**Your goal:**
Return exactly the lines of the records below, starting at the line that contains "exists (commit w" and ending at the line that contains "(commit_fields w (handleAddCharacters (ui w)))", with both of those lines kept.

**Material provided:**
= = = = = = =
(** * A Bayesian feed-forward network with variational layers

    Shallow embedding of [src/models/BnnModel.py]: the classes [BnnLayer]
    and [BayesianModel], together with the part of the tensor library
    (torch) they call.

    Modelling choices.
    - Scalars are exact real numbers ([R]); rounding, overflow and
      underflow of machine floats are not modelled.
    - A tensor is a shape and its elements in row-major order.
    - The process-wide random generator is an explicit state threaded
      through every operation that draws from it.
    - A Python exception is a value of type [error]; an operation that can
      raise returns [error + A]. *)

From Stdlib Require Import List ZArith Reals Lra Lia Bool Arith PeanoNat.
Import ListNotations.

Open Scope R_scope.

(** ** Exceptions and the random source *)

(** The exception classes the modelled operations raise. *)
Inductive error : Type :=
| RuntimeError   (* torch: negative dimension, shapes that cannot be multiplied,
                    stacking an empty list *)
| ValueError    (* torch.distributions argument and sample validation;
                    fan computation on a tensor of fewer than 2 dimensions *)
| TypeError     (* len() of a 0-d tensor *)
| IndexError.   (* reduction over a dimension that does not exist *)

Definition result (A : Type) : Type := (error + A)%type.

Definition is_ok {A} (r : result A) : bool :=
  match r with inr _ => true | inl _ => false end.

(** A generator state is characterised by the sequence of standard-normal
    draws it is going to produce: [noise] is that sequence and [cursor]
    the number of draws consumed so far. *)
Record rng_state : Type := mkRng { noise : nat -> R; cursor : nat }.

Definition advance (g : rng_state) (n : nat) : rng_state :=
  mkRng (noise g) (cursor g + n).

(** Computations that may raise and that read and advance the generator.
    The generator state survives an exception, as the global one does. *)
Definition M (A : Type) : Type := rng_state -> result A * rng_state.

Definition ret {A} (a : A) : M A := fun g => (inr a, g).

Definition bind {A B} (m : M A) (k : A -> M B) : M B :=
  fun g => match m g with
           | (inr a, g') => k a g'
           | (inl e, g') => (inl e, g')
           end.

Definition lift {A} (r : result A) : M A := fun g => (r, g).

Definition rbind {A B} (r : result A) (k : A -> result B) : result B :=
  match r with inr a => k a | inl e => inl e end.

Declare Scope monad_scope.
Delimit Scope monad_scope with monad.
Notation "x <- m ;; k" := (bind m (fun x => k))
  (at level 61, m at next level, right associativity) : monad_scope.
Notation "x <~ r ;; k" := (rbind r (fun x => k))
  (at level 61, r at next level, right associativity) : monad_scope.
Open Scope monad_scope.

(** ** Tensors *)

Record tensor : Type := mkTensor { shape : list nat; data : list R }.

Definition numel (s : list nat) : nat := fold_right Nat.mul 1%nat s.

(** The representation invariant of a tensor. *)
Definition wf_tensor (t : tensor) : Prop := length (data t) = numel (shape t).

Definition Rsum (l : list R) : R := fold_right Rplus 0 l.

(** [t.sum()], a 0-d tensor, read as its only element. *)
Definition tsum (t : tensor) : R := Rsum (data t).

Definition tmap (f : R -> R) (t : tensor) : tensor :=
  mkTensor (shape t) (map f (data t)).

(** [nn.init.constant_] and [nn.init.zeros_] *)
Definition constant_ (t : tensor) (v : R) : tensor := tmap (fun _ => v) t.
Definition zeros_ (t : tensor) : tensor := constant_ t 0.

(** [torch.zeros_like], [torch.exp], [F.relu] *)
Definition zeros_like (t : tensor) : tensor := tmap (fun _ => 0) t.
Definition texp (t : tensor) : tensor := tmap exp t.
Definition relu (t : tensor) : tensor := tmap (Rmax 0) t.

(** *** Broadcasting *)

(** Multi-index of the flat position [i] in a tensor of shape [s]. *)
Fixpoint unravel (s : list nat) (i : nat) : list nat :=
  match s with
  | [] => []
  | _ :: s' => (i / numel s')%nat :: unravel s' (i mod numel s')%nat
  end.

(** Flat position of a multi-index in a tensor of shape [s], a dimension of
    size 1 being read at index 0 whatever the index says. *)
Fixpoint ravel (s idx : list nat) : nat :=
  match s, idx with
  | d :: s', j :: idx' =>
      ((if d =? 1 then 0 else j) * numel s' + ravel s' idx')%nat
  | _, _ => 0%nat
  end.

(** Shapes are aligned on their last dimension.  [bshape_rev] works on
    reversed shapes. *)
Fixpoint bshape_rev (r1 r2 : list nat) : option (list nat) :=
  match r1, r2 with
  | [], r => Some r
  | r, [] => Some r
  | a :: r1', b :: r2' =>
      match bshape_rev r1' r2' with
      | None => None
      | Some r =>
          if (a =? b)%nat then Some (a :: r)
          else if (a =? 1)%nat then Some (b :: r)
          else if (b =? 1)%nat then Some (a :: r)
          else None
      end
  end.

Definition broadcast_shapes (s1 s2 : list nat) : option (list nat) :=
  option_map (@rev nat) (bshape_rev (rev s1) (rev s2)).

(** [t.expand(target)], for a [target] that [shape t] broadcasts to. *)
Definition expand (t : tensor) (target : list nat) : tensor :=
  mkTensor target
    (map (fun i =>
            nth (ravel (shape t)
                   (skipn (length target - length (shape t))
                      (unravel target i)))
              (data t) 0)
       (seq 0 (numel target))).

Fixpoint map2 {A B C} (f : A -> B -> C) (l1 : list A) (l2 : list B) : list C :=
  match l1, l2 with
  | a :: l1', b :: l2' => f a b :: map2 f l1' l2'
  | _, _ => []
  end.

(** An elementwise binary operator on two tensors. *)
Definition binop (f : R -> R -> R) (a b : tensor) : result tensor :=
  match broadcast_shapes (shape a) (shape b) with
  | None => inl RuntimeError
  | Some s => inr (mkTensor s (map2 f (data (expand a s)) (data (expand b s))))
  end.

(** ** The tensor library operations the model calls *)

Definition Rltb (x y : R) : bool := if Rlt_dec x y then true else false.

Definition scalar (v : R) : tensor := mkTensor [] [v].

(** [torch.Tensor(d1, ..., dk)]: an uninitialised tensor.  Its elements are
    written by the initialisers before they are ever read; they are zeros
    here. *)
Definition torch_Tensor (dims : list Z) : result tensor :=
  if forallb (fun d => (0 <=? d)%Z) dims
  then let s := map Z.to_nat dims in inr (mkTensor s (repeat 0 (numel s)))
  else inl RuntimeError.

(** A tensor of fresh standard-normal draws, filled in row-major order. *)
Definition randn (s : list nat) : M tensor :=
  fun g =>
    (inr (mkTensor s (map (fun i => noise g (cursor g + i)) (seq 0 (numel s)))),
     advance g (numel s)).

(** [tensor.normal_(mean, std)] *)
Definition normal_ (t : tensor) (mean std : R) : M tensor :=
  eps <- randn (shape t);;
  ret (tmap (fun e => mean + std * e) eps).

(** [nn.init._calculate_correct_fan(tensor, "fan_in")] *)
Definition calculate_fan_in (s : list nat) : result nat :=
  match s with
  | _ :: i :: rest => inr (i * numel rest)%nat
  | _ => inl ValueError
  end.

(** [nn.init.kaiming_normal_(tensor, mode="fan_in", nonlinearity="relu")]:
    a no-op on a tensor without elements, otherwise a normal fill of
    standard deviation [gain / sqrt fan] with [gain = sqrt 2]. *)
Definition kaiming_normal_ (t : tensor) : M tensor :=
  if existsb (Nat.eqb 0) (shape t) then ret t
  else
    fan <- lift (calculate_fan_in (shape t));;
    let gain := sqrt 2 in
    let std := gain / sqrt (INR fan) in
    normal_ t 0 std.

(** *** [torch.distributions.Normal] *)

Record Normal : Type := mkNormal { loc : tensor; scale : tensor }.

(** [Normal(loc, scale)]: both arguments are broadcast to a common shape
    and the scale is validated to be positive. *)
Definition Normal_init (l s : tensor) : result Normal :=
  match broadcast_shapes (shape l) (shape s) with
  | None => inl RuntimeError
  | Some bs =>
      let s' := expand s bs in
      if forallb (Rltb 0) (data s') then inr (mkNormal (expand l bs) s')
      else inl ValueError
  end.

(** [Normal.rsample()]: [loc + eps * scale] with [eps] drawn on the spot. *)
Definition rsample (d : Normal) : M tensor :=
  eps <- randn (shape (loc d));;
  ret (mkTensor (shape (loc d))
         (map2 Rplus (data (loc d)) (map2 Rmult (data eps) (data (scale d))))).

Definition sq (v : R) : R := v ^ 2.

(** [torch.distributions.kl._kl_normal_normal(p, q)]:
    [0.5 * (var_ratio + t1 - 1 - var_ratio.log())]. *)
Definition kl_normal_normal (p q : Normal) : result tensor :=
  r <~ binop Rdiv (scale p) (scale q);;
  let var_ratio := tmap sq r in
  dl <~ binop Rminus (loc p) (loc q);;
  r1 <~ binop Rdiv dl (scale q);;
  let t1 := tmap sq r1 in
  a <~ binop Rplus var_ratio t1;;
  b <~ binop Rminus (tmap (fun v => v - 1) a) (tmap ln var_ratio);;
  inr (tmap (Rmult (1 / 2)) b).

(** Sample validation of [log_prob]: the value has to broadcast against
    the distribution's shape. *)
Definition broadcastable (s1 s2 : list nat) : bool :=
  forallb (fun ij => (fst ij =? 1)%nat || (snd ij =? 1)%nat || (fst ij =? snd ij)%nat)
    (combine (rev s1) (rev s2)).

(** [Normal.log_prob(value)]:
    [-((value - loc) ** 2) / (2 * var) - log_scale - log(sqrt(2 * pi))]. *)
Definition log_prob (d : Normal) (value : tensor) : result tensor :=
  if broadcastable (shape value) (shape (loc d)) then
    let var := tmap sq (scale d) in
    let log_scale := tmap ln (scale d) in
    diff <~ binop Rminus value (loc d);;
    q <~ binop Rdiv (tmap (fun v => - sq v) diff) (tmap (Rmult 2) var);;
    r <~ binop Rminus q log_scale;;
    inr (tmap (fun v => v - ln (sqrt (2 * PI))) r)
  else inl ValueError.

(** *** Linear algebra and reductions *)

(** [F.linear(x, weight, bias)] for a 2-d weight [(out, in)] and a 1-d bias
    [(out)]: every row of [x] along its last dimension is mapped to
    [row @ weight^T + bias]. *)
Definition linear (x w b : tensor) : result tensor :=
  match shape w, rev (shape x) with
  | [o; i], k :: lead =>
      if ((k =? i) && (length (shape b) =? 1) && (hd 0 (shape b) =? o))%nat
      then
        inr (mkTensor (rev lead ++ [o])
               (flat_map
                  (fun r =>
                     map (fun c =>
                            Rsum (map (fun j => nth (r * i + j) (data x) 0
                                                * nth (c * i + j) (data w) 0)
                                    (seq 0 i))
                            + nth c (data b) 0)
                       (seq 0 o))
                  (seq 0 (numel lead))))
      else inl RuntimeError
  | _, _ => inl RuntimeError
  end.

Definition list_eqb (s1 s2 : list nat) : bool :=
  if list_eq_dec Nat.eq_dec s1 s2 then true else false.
= = = = = = =
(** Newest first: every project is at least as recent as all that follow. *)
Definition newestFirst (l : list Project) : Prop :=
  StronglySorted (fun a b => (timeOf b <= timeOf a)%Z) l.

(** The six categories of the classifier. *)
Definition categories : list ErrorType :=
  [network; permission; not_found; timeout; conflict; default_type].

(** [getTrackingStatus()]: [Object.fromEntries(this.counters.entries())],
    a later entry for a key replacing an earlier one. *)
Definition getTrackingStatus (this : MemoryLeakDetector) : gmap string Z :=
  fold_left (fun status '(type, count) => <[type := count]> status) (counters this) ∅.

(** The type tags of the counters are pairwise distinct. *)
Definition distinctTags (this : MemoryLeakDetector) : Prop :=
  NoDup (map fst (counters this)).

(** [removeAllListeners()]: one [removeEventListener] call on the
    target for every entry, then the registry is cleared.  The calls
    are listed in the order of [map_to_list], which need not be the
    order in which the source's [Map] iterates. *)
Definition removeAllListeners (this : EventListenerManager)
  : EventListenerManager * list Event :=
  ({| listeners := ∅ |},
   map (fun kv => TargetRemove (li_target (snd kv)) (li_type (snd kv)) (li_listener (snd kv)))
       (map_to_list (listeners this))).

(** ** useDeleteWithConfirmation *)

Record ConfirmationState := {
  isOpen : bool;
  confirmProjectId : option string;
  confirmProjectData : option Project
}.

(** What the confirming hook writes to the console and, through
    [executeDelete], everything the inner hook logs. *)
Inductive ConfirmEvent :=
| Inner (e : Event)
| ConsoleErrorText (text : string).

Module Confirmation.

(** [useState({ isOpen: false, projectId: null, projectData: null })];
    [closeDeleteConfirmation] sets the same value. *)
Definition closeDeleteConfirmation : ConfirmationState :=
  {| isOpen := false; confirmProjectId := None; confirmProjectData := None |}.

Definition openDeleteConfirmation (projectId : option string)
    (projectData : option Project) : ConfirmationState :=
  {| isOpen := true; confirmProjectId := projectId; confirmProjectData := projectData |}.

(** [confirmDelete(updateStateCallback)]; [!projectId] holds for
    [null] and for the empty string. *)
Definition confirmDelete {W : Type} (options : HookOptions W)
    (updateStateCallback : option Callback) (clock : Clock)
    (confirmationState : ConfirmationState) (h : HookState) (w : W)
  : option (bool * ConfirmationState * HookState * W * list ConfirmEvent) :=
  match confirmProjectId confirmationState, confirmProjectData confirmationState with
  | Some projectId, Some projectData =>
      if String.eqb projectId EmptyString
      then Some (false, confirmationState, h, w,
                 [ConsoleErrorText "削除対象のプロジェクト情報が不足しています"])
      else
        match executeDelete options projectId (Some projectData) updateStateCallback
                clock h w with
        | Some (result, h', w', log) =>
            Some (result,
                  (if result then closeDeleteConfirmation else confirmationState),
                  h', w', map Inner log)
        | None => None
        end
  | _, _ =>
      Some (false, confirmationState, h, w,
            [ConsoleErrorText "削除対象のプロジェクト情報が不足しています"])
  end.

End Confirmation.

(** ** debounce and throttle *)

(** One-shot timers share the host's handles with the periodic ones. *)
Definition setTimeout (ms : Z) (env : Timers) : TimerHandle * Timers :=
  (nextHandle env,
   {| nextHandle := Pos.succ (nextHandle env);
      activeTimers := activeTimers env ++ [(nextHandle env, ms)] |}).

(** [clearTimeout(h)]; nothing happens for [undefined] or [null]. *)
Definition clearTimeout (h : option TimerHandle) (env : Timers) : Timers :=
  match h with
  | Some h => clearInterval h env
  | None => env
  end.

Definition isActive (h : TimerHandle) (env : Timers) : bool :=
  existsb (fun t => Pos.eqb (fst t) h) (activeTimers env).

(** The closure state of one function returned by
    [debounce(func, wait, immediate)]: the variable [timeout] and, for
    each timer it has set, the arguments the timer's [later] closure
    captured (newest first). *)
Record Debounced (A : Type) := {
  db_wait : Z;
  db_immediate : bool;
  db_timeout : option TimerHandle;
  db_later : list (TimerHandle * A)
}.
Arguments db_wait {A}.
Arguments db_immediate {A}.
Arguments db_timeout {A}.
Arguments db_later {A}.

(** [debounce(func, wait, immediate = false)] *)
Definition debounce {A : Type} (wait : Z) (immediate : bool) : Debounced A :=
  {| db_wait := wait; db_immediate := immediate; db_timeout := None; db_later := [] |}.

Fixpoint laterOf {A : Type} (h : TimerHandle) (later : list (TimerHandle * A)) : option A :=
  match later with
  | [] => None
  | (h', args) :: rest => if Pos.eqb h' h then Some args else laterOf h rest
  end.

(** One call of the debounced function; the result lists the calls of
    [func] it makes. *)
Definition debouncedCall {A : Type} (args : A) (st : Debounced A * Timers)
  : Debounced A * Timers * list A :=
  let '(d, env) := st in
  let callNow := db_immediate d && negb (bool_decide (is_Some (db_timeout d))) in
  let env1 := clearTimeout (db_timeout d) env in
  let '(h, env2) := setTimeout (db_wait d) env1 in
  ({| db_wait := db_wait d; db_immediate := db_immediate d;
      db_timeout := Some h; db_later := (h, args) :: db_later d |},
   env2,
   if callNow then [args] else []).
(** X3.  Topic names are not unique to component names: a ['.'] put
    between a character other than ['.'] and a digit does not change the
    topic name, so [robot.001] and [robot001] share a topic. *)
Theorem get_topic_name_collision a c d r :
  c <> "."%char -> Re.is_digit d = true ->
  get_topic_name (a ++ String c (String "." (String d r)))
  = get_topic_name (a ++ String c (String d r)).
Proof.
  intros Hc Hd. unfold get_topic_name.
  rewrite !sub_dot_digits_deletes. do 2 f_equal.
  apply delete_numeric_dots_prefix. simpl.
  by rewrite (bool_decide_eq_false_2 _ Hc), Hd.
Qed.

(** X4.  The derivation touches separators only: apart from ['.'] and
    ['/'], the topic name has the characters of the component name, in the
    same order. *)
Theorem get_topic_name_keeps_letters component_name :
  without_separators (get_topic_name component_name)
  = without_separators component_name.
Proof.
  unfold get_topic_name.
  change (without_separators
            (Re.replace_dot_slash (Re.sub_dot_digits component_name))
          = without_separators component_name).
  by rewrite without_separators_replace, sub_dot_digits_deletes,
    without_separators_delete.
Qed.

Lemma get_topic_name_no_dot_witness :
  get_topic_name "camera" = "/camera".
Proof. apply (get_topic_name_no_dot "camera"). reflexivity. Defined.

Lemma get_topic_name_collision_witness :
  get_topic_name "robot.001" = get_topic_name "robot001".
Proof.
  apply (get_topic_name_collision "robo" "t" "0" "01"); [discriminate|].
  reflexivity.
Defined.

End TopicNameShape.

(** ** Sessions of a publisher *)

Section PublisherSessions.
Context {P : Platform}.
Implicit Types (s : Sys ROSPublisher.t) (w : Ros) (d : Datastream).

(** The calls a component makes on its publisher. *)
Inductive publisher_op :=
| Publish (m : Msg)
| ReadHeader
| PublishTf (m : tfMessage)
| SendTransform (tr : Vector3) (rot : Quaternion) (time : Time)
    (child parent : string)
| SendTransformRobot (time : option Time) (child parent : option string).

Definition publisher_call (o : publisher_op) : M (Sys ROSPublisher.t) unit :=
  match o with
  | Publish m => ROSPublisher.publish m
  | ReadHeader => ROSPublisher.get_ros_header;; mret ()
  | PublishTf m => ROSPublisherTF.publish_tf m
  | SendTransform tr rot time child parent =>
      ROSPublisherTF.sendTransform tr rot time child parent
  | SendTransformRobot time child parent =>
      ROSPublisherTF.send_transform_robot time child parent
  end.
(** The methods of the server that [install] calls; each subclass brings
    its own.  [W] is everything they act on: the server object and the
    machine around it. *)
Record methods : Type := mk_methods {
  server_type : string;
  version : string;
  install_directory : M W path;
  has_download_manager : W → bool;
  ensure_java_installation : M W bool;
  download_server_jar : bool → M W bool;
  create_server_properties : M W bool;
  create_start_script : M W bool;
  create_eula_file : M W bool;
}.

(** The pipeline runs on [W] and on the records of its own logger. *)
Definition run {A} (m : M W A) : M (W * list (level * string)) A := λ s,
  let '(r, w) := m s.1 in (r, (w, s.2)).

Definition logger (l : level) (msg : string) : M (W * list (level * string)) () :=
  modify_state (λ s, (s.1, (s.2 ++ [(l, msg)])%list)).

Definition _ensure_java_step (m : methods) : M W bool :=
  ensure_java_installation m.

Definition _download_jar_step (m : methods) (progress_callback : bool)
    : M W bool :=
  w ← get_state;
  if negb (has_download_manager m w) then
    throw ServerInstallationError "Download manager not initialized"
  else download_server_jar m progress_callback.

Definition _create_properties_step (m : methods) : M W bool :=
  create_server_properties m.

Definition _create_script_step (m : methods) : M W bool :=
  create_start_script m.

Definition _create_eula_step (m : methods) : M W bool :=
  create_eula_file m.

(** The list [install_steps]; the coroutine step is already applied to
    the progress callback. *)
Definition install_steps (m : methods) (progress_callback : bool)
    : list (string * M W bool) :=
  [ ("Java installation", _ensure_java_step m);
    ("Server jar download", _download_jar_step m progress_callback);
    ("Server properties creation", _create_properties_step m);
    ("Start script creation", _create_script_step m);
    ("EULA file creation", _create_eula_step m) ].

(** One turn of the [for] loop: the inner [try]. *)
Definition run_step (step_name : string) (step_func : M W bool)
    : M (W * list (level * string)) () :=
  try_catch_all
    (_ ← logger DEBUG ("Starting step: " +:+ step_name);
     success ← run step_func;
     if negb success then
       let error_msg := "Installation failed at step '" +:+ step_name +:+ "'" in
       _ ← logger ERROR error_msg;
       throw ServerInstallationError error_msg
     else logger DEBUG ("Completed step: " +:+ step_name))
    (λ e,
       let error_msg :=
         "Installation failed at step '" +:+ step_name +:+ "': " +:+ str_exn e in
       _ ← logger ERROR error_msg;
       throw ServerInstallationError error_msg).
= = = = = = =
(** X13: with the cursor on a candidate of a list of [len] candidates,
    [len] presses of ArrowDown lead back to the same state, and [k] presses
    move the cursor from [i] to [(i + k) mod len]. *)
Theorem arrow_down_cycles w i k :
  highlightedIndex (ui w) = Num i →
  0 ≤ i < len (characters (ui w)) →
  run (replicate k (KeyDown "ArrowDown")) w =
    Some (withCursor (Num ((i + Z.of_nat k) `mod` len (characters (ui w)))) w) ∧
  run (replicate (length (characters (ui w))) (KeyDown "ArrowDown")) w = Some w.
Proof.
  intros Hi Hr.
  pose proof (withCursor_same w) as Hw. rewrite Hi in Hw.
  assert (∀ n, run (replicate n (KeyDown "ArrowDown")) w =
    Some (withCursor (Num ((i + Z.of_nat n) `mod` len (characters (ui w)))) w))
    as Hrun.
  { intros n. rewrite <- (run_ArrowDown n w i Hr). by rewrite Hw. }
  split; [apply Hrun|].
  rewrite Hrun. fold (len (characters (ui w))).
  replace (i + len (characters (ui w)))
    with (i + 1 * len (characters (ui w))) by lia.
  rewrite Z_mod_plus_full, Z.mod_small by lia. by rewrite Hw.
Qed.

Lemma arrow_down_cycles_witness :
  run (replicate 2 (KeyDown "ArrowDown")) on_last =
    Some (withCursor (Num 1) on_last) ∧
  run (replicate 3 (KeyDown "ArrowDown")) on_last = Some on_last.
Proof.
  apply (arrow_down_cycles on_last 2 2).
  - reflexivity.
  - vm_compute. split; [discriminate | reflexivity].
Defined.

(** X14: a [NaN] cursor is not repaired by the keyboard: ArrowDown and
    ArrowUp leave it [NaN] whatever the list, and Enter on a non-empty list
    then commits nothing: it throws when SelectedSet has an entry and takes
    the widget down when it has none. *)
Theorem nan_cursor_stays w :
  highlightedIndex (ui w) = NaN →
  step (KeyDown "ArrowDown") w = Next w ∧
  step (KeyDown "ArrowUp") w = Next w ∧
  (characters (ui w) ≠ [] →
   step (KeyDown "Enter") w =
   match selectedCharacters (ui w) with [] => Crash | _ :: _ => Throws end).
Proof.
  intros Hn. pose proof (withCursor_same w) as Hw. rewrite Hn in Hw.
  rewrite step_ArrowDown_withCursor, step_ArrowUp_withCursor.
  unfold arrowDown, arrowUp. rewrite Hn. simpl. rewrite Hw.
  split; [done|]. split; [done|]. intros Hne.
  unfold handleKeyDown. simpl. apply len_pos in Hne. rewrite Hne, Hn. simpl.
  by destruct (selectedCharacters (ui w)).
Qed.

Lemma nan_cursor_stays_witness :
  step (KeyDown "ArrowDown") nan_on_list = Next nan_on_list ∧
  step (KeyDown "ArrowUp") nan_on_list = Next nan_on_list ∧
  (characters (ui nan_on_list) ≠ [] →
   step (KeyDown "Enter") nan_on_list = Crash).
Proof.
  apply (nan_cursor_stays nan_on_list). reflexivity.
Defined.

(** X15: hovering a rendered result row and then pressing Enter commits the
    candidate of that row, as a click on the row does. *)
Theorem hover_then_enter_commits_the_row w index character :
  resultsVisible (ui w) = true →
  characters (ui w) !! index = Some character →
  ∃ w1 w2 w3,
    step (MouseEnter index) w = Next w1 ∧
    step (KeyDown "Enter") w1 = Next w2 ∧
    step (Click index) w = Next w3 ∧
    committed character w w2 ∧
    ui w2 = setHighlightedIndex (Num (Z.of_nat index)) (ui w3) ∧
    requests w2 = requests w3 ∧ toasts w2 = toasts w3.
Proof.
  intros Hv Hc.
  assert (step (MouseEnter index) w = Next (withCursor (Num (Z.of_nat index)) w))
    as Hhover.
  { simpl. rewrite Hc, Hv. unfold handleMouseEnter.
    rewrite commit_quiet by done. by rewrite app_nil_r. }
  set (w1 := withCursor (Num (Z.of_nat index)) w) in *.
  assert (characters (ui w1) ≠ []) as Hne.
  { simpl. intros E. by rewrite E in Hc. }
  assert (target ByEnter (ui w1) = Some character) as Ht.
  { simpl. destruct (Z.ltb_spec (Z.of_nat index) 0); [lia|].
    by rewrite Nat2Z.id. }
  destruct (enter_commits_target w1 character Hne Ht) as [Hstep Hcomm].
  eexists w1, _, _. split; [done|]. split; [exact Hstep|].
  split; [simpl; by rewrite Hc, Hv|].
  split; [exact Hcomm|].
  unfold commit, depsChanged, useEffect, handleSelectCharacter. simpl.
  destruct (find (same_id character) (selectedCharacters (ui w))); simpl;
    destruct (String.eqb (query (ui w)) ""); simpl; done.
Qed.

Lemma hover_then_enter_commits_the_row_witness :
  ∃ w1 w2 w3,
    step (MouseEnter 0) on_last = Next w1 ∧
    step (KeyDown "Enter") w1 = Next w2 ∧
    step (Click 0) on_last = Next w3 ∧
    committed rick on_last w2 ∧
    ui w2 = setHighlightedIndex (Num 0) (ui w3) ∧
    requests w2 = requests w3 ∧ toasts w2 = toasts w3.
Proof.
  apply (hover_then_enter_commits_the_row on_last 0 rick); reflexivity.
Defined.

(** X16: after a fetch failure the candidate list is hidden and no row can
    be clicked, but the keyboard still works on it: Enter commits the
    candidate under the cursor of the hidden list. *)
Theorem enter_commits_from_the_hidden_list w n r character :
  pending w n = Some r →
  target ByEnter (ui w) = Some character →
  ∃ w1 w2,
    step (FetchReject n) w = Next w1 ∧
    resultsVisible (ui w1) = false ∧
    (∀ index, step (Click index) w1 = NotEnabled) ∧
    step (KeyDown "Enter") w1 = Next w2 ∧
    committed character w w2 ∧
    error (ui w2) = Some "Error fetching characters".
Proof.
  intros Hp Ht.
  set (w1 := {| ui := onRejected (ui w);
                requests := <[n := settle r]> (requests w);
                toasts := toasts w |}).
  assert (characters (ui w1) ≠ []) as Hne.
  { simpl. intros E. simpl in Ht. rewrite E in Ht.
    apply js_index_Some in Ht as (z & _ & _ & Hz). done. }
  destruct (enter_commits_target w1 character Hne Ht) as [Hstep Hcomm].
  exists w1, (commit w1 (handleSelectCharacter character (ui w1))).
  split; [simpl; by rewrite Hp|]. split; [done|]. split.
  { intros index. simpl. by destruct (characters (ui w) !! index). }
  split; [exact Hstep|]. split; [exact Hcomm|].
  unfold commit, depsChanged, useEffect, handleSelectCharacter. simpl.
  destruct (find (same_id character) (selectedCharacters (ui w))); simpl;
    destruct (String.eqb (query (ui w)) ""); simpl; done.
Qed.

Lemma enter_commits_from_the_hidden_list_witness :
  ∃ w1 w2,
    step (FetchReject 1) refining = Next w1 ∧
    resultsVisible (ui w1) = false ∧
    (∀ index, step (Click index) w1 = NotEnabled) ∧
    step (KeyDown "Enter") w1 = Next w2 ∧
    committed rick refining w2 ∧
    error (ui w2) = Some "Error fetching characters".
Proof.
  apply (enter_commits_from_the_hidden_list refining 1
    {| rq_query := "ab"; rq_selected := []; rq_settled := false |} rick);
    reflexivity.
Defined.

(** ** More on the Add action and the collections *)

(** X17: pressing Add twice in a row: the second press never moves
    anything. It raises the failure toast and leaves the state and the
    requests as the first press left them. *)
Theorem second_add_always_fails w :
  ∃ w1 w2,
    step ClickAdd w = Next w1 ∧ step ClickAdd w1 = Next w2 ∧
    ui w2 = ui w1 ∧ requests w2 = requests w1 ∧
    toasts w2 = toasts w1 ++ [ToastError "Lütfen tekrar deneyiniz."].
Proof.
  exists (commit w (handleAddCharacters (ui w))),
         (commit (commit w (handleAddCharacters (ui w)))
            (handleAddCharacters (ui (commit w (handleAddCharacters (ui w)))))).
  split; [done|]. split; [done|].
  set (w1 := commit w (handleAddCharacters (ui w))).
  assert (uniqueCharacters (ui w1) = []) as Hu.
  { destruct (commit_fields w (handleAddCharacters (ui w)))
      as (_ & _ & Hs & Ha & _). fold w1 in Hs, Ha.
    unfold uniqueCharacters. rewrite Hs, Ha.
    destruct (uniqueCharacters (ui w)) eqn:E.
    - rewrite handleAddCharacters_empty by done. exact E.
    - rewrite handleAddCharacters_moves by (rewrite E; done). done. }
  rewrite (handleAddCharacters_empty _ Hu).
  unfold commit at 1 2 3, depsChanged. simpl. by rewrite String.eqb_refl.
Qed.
= = = = = = =
**Written response:**
  exists (commit w (handleAddCharacters (ui w))),
         (commit (commit w (handleAddCharacters (ui w)))
            (handleAddCharacters (ui (commit w (handleAddCharacters (ui w)))))).
  split; [done|]. split; [done|].
  set (w1 := commit w (handleAddCharacters (ui w))).
  assert (uniqueCharacters (ui w1) = []) as Hu.
  { destruct (commit_fields w (handleAddCharacters (ui w)))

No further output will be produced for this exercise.